La sua lunga storia nel mondo della ristorazione era iniziata nel centro antico di Castellammare, nella zona dello chalet, per poi proseguire, a partire dagli anni Novanta, nel cuore della città, lungo Corso Vittorio Emanuele, dove aveva preso in gestione lo storico Ristorante-Pizzeria “Tolino”.
Un locale che, negli anni, è diventato un vero punto di riferimento per gli stabiesi. Non soltanto un posto dove mangiare, ma soprattutto un luogo di incontro, di amicizia e di festa, capace di accompagnare le famiglie nei momenti più importanti della loro vita.
Generazioni di cittadini hanno festeggiato da “Tolino” compleanni, anniversari, comunioni, ricorrenze e occasioni speciali. Tra quelle mura si sono incrociate storie, emozioni, sorrisi e ricordi che oggi, con la scomparsa di Mario, assumono un valore ancora più grande.
L’impegno per il commercio stabiese
L’impegno di Mario Miccio, però, non si è limitato alla ristorazione. È stato anche presidente dell’Associazione Promozione e Sviluppo del Centro Commerciale Stabiese, mettendosi in prima persona al servizio del commercio cittadino e delle attività locali.
Tra le iniziative che lo hanno visto protagonista c’è stata anche la tradizionale festa “Addio all’estate”, appuntamento che ogni settembre coinvolgeva numerose attività commerciali stabiesi.
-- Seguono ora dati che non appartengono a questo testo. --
(* ===== verification/PbufSpec.v ===== *)
(** * Packet buffers: claims

    What the operations of [pbuf.c] do, in terms of the bytes of a packet and of
    the memory it takes.  The claims that involve memory hold for any allocators
    that keep the promises of [AllocLaws]; the witnesses run the heap and the
    pools of the code. *)

From S2P Require Import Prelude Mem Memp Alloc Pbuf PbufChain PbufWrite PbufOwn PbufOps.
Import Pbuf.

(** ** Concrete packets for the witnesses *)

(** A packet of two pbufs, 3 and 2 bytes, and a buffer of 4 bytes with 6 bytes
    of headroom. *)
Definition ex_pb1 : pbuf := mk_pbuf (Some (CUSTOM, 2)) (Some (Ext 1, 0)) 5 3 PBUF_REF 0 1.
Definition ex_pb2 : pbuf := mk_pbuf None (Some (Ext 2, 1)) 2 2 PBUF_REF 0 1.
Definition ex_pb3 : pbuf := mk_pbuf None (Some (Own (HEAP, 6), 6)) 4 4 PBUF_RAM 0 1.
Definition ex_pb4 : pbuf := mk_pbuf None (Some (Ext 3, 0)) 8 8 PBUF_REF 0 1.

Definition ex_world : world () :=
  mk_world
    (<[(CUSTOM, 1) := ex_pb1]> (<[(CUSTOM, 2) := ex_pb2]>
      (<[(HEAP, 6) := ex_pb3]> (<[(CUSTOM, 4) := ex_pb4]> ∅))))
    {[(CUSTOM, 1); (CUSTOM, 2); (HEAP, 6); (CUSTOM, 4)]}
    (<[Ext 1 := [10; 11; 12]]> (<[Ext 2 := [0; 13; 14]]>
      (<[Own (HEAP, 6) := [0; 0; 0; 0; 0; 0; 20; 21; 22; 23]]> (<[Ext 3 := replicate 8 0]> ∅))))
    () 0.

Definition ex_cs : list (loc * pbuf) := [((CUSTOM, 1), ex_pb1); ((CUSTOM, 2), ex_pb2)].
Definition ex_ds : list bytes := [[10; 11; 12]; [13; 14]].

(** Decides the membership goals of concrete worlds. *)
Ltac member := apply (bool_decide_unpack _); vm_compute; exact I.
Ltac concrete := repeat split; try member; try (vm_compute; reflexivity); try (vm_compute; congruence).

Lemma ex_packet : packet ex_world (Some (CUSTOM, 1)) ex_cs ex_ds.
Proof.
  constructor; [concrete|concrete|]. repeat constructor.
Qed.

Section Read.
Context {A : Type}.
Implicit Types (w : world A) (cs : list (loc * pbuf)).

Lemma pbuf_copy_partial_ok w p cs ds dst length offset :
  packet w (Some p) cs ds → is_u16 length → is_u16 offset →
  length ≤ Z.of_nat (List.length dst) →
  let src := take (Z.to_nat length) (drop (Z.to_nat offset) (concat ds)) in
  pbuf_copy_partial (Some p) (Some dst) length offset w =
    Ret ((Z.of_nat (List.length src), src ++ drop (List.length src) dst), w).
Proof.
  intros Hp Hl Ho Hd src. unfold pbuf_copy_partial. rewrite !bind_assert by done.
  rewrite (bind_Ret (of_option NullDeref (Some dst)) _ w dst w eq_refl), bind_get. unfold is_u16 in *.
  rewrite (copy_partial_loop_ok w (fuel w) (Some p) cs ds) by
    (done || lia || (by eapply packet_fuel)). done.
Qed.

(** [pbuf_copy_partial] is reading: it copies the bytes of the packet from
    [offset] on, as many as asked for and present, to the front of the buffer,
    returns their number and changes nothing else. *)
Theorem pbuf_copy_partial_correct w p cs ds dst length offset :
  packet w (Some p) cs ds → is_u16 length → is_u16 offset →
  length ≤ Z.of_nat (List.length dst) →
  let src := take (Z.to_nat length) (drop (Z.to_nat offset) (concat ds)) in
  pbuf_copy_partial (Some p) (Some dst) length offset w =
    Ret ((Z.of_nat (List.length src), src ++ drop (List.length src) dst), w).
Proof. apply pbuf_copy_partial_ok. Qed.

(** [pbuf_strstr] finds the first occurrence: it returns the least index at
    which the string occurs in the packet's bytes, or 0xffff when it occurs
    nowhere (packets of up to 0xfffe bytes, as documented). *)
Theorem pbuf_strstr_correct w p cs ds s :
  packet w (Some p) cs ds → wf_bytes (concat ds) → lens cs < 0xffff →
  s ≠ [] → Z.of_nat (length s) < 0xffff →
  ∃ r, pbuf_strstr p (Some s) w = Ret (r, w) ∧
    ((0 ≤ r ∧ occurs (concat ds) s r ∧ ∀ i, 0 ≤ i < r → ¬ occurs (concat ds) s i) ∨
     (r = 0xffff ∧ ∀ i, 0 ≤ i → ¬ occurs (concat ds) s i)).
Proof.
  intros Hp Hb Hm Hs Hl. destruct (packet_head _ _ _ _ Hp) as (pb & cs' & E & Hlv & Hpb & Ht).
  destruct s as [|c s]; [done|]. unfold pbuf_strstr. rewrite (bind_rd w p pb) by done.
  rewrite Ht, (proj2 (Z.eqb_neq _ _)) by lia. rewrite Z.geb_leb, (proj2 (Z.leb_gt _ _)) by lia.
  rewrite u16_id by (unfold is_u16; lia).
  destruct (memfind_ok w p cs ds (c :: s) 0 Hp Hb Hm) as (r & Hr & Hf); [unfold is_u16; lia|done|].
  exists r. by split.
Qed.

End Read.

Lemma pbuf_copy_partial_correct_witness :
  pbuf_copy_partial (Some (CUSTOM, 1)) (Some [0; 0; 0; 0]) 3 1 ex_world =
    Ret ((3, [11; 12; 13; 0]), ex_world).
Proof.
  exact (pbuf_copy_partial_correct ex_world (CUSTOM, 1) ex_cs ex_ds [0; 0; 0; 0] 3 1 ex_packet
    ltac:(by vm_compute) ltac:(by vm_compute) ltac:(by vm_compute)).
Defined.

Lemma pbuf_strstr_correct_witness :
  ∃ r, pbuf_strstr (CUSTOM, 1) (Some [12; 13]) ex_world = Ret (r, ex_world) ∧ r = 2.
Proof.
  destruct (pbuf_strstr_correct ex_world (CUSTOM, 1) ex_cs ex_ds [12; 13] ex_packet) as (r & Hr & _).
  - repeat constructor; by vm_compute.
  - by vm_compute.
  - done.
  - by vm_compute.
  - exists r. split; [done|]. assert (pbuf_strstr (CUSTOM, 1) (Some [12; 13]) ex_world = Ret (2, ex_world)) as E
      by (vm_compute; reflexivity). congruence.
Defined.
Il Corso Vittorio Emanuele, per l’occasione, diventava una grande isola pedonale dedicata alla socialità, alla promozione del commercio e alla valorizzazione dei prodotti locali. Negozi e stand animavano il cuore della città in una serata capace di coinvolgere commercianti e cittadini.
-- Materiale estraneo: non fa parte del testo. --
(** From [w0] with the blocks [L0], the live pbufs [X] of the heap and the elements
    [N] of the pool of segments have come in addition. *)
Record grown w0 L0 w L X N : Prop := mk_grown {
  gr_inv : inv w L;
  gr_live : live w = X ∪ live w0;
  gr_fresh : X ## live w0;
  gr_heap l : l ∈ X → l.1 = HEAP;
  gr_seg l : l ∈ N → l.1 = POOL MEMP_TCP_SEG;
  gr_new l : l ∈ X ∪ N → L0 !! l = None;
  gr_nodes l : l ∈ N → is_Some (L !! l);
  gr_pbs l : l ∈ live w0 → pbs w !! l = pbs w0 !! l;
  gr_data r : valid r w0 = true → data w !! r = data w0 !! r;
  gr_blocks l : l ∉ X → l ∉ N → L !! l = L0 !! l;
}.

Lemma grown_refl w L : inv w L → grown w L w L ∅ ∅.
Proof. intros Hi. constructor; set_solver. Qed.

Lemma grown_valid w0 L0 w L X N r : grown w0 L0 w L X N → valid r w0 = true → valid r w = true.
Proof.
  intros Hg. destruct r as [l|]; [|done]. simpl. rewrite !bool_decide_eq_true, (gr_live _ _ _ _ _ _ Hg).
  set_solver.
Qed.

Lemma grown_blocks w0 L0 w L X N : grown w0 L0 w L X N → X = ∅ → N = ∅ → L = L0.
Proof. intros Hg -> ->. apply map_eq. intros l. apply (gr_blocks _ _ _ _ _ _ Hg); set_solver. Qed.

(** Blocks only come in addition: [pbuf_alloc] *)
Lemma grown_built w0 L0 w L X N w' L' cs : grown w0 L0 w L X N → built w L w' L' cs →
  (∀ l, l ∈ cs.*1 → l.1 = HEAP) → grown w0 L0 w' L' (X ∪ list_to_set cs.*1) N.
Proof.
  intros Hg Hb Hh. pose proof Hg as [Hi Hlv Hf Hp Hs Hn Hm Hpb Hd Hbl]. destruct Hb as [Ki Kf Klv Kpb Kd Kbl].
  assert (∀ l, l ∈ cs.*1 → l ∉ N) as HN.
  { intros l Hl HlN. specialize (Hs l HlN). rewrite (Hh l Hl) in Hs. done. }
  constructor; [done| | | |done| | | | |].
  - rewrite Klv, Hlv. set_solver.
  - assert (∀ l, l ∈ cs.*1 → l ∉ live w0); [|set_solver]. intros l Hl Hl0.
    destruct (Kf l Hl) as [Hl1 _]. rewrite Hlv in Hl1. set_solver.
  - intros l [Hl|Hl%elem_of_list_to_set]%elem_of_union; auto.
  - intros l Hl. destruct (decide (l ∈ X ∪ N)) as [|Hx]; [auto|].
    assert (l ∈ cs.*1) as Hc by set_solver. destruct (Kf l Hc) as [_ HL0].
    rewrite <- HL0. symmetry. apply Hbl; set_solver.
  - intros l Hl. rewrite Kbl; [auto|]. intros Hc. by apply (HN l).
  - intros l Hl. rewrite Kpb; [auto|]. rewrite Hlv. set_solver.
  - intros r Hr. rewrite Kd; [auto|]. by eapply grown_valid.
  - intros l Hx HlN. rewrite Kbl by set_solver. apply Hbl; set_solver.
Qed.
Lemma pow_same n s : 0 ≤ s →
  same_sum (256 ^ Z.of_nat n * s) (if Nat.even n then s else 256 * s).
Proof.
  intros Hs. induction n as [|n IH]; [by rewrite Z.mul_1_l|].
  rewrite Nat2Z.inj_succ, Z.pow_succ_r, <- Z.mul_assoc by lia.
  apply (same_sum_mul 256) in IH; [|lia]. etransitivity; [exact IH|].
  rewrite Nat.even_succ, <- Nat.negb_even. destruct (Nat.even n); [done|].
  rewrite Z.mul_assoc. by apply same_sum_65536.
Qed.

(** Concatenation: behind an odd number of bytes the words are swapped. *)
Lemma word_sum_app a b : wf_bytes a → wf_bytes b →
  same_sum (word_sum (a ++ b))
    (word_sum a + (if Nat.even (length a) then word_sum b else 256 * word_sum b)).
Proof.
  intros Ha Hb. pose proof (word_sum_nonneg a Ha). pose proof (word_sum_nonneg b Hb).
  pose proof (le_word_nonneg a Ha). pose proof (le_word_nonneg b Hb).
  etransitivity; [apply word_sum_le; by apply list.Forall_app|]. rewrite le_word_app.
  apply same_sum_add; [lia|nia|done|by destruct (Nat.even _); lia| |].
  - symmetry. by apply word_sum_le.
  - etransitivity; [by apply pow_same|]. symmetry.
    destruct (Nat.even _); [by apply word_sum_le|]. apply same_sum_mul; [lia|]. by apply word_sum_le.
Qed.

Definition head0 (l : bytes) : Z := match l with b :: _ => b | [] => 0 end.

Lemma sum_words_ok l sum : wf_bytes l → 0 ≤ sum → sum + word_sum l < 2 ^ 32 →
  ∃ s l', sum_words l sum = (s, l') ∧ s + head0 l' = sum + word_sum l ∧ 0 ≤ s ∧ 0 ≤ head0 l' < 256.
Proof.
  unfold wf_bytes. revert sum.
  induction l as [|a|a b l IH] using bytes_ind2; intros sum Hw Hs Hb; cbn [word_sum sum_words] in *.
  - exists sum, []. cbn. split; [done|]. lia.
  - rewrite list.Forall_singleton in Hw. exists sum, [a]. cbn. split; [done|]. clia.
  - apply list.Forall_cons in Hw as [Ha Hw]. apply list.Forall_cons in Hw as [Hbb Hw].
    pose proof (word_sum_nonneg l Hw). rewrite u32_id by clia.
    destruct (IH (sum + (a + 256 * b))) as (s & l' & -> & E & ? & ?); [done|clia|lia|].
    exists s, l'. split_and!; [done|lia..].
Qed.
(** [ip4_addr_netmask_valid] terminates and accepts exactly the contiguous
    masks: those that in host order are [32 - k] ones followed by [k] zeros. *)
Theorem netmask_valid_correct netmask :
  ∃ r, ip4_addr_netmask_valid netmask = Ret r ∧
    (r = 1 ↔ ∃ k, (k ≤ 32)%nat ∧ lwip_htonl netmask = 2 ^ 32 - 2 ^ Z.of_nat k).
Proof.
  unfold ip4_addr_netmask_valid. set (nm := lwip_htonl netmask).
  assert (is_u32 nm) as Hnm by apply htonl_range.
  change (Z.shiftl 1 31) with (nth_mask 32).
  destruct (first_zero_ok 32 32 nm) as (k & Hk & -> & H1 & H0); [done|]. cbn [mbind res_bind].
  destruct (no_one_ok k 32 nm) as (r & -> & Hr); [lia|]. exists r. split; [done|]. rewrite Hr. split.
  - intros Hz. exists k. split; [done|]. apply Z.bits_inj'. intros i Hi. rewrite mask_bits by done.
    destruct (Z.leb_spec (Z.of_nat k) i); cbn [andb]; [|apply Hz; lia].
    destruct (Z.ltb_spec i 32); [apply H1; lia|].
    replace nm with (nm mod 2 ^ 32) by (by apply Z.mod_small). by apply Z.mod_pow2_bits_high.
  - intros (j & Hj & E) i Hi. rewrite E in *. rewrite mask_bits by lia.
    assert (¬ (Z.of_nat j < Z.of_nat k)); [|by rewrite (proj2 (Z.leb_gt _ _)) by lia].
    intros Hlt. assert (k ≠ O) as Hne by lia. specialize (H0 Hne). rewrite mask_bits in H0 by lia. lia.
Qed.
(** ** Requests the server does not survive *)

(** A fault of [do_action] ends the event. *)
Lemma recv_fault X s L id x es c l pb o bs d f :
  connection ({[l]} ∪ X) s L id x es c [] [] → state es = ES_ACCEPTED ∨ state es = ES_RECEIVED →
  held (wld (stk s)) (Some l) [(l, pb)] [d] → request (wld (stk s)) l pb o bs →
  (∀ s0 es0, ess s0 !! x = Some es0 → p es0 = Some l → request (wld (stk s0)) l pb o bs →
     nl_bound s0 = nl_bound s → do_action x s0 = Err f) →
  TCP_EVENT_RECV custom_free_function netlink id (Some l) ERR_OK s = Err f.
Proof.
  intros [_ _ _ _ H5 H6 H7 H8 H9 _ _] Hst Hh Hq Hf.
  rewrite (event_recv_request s id x es c l) by (done || apply H8 || exact (he_chain _ _ _ _ H9)).
  apply bind_Err. unfold recv_request.
  rewrite (bind_upd_es _ _ (set_state ES_RECEIVED es)) by (cbn; by rewrite lookup_insert_eq).
  apply bind_Err, (Hf _ (set_p (Some l) (set_state ES_RECEIVED es))); [|done..].
  cbn. by rewrite lookup_insert_eq.
Qed.

(** A request the kernel cannot be asked about: the failing [sendmsg] or [recvmsg]
    yields NULL, which the server copies from. *)
Lemma do_action_no_reply s x es l pb o bs r :
  ess s !! x = Some es → p es = Some l → request (wld (stk s)) l pb o bs → nl_bound s = false →
  netlink (netlink_request (req_addr bs o) (req_len bs o)) = r → r = NlSendFail ∨ r = NlRecvFail →
  req_len bs o ≠ 0 → do_action x s = Err NullDeref.
Proof.
  intros He Hp Hq Hb Hn Hr Hlen. rewrite (do_action_run s x es l pb o bs) by done.
  rewrite (bind_Ret _ _ _ None (mk_server (stk s) (ess s) (tcp_raw_pcb s) true)).
  2:{ unfold send_netlink_request, mbind, M_bind, get. rewrite Hb, Hn. by destruct Hr as [-> | ->]. }
  erewrite bind_on_world by (apply upd_ok; apply Hq). apply bind_Err.
  by rewrite (proj2 (Z.eqb_neq _ _)).
Qed.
Anche in questo caso Mario aveva saputo mettere a disposizione della comunità la propria esperienza, il proprio entusiasmo e quella capacità di stare tra la gente che lo aveva sempre contraddistinto.
“Don Mario”, “zio Mario”: il ricordo della città
Ma oggi, a ricordarlo, non sono soltanto i colleghi, i ristoratori e gli operatori commerciali.
A piangerlo sono soprattutto i tantissimi cittadini che lo hanno conosciuto e gli hanno voluto bene.
Sono moltissimi i giovani di ieri, oggi diventati adulti, che nel corso della propria vita hanno incrociato Mario. Per alcuni era semplicemente “don Mario”, per altri “zio Mario”. Due appellativi che forse raccontano meglio di qualsiasi descrizione il rapporto umano che era riuscito a costruire con la città.
Mario era una presenza familiare. Una persona disponibile, alla quale rivolgersi con naturalezza. Un uomo capace di conquistare l’affetto della gente senza clamore, attraverso la semplicità, la disponibilità e un modo genuino di vivere i rapporti umani.
Un esempio per generazioni di ristoratori
Nel mondo della ristorazione stabiese è stato anche un esempio e un riferimento per tanti. In molti hanno imparato il mestiere osservandolo, lavorando al suo fianco e raccogliendo insegnamenti che andavano ben oltre la semplice gestione di un’attività.
La sua esperienza, la sua dedizione e il suo modo di lavorare hanno rappresentato un modello per diverse generazioni di operatori della ristorazione.
Con la sua scomparsa, Castellammare perde non soltanto uno storico ristoratore, ma un pezzo della propria storia commerciale e umana.
Resta il ricordo di un uomo che ha lavorato per decenni, contribuendo con il proprio impegno a rendere vivo il cuore della città. Resta il ricordo delle tante famiglie che hanno condiviso con lui momenti importanti. Restano i sorrisi, le strette di mano, le amicizie e quelle semplici parole — “don Mario”, “zio Mario” — che oggi racchiudono tutto l’affetto di una comunità.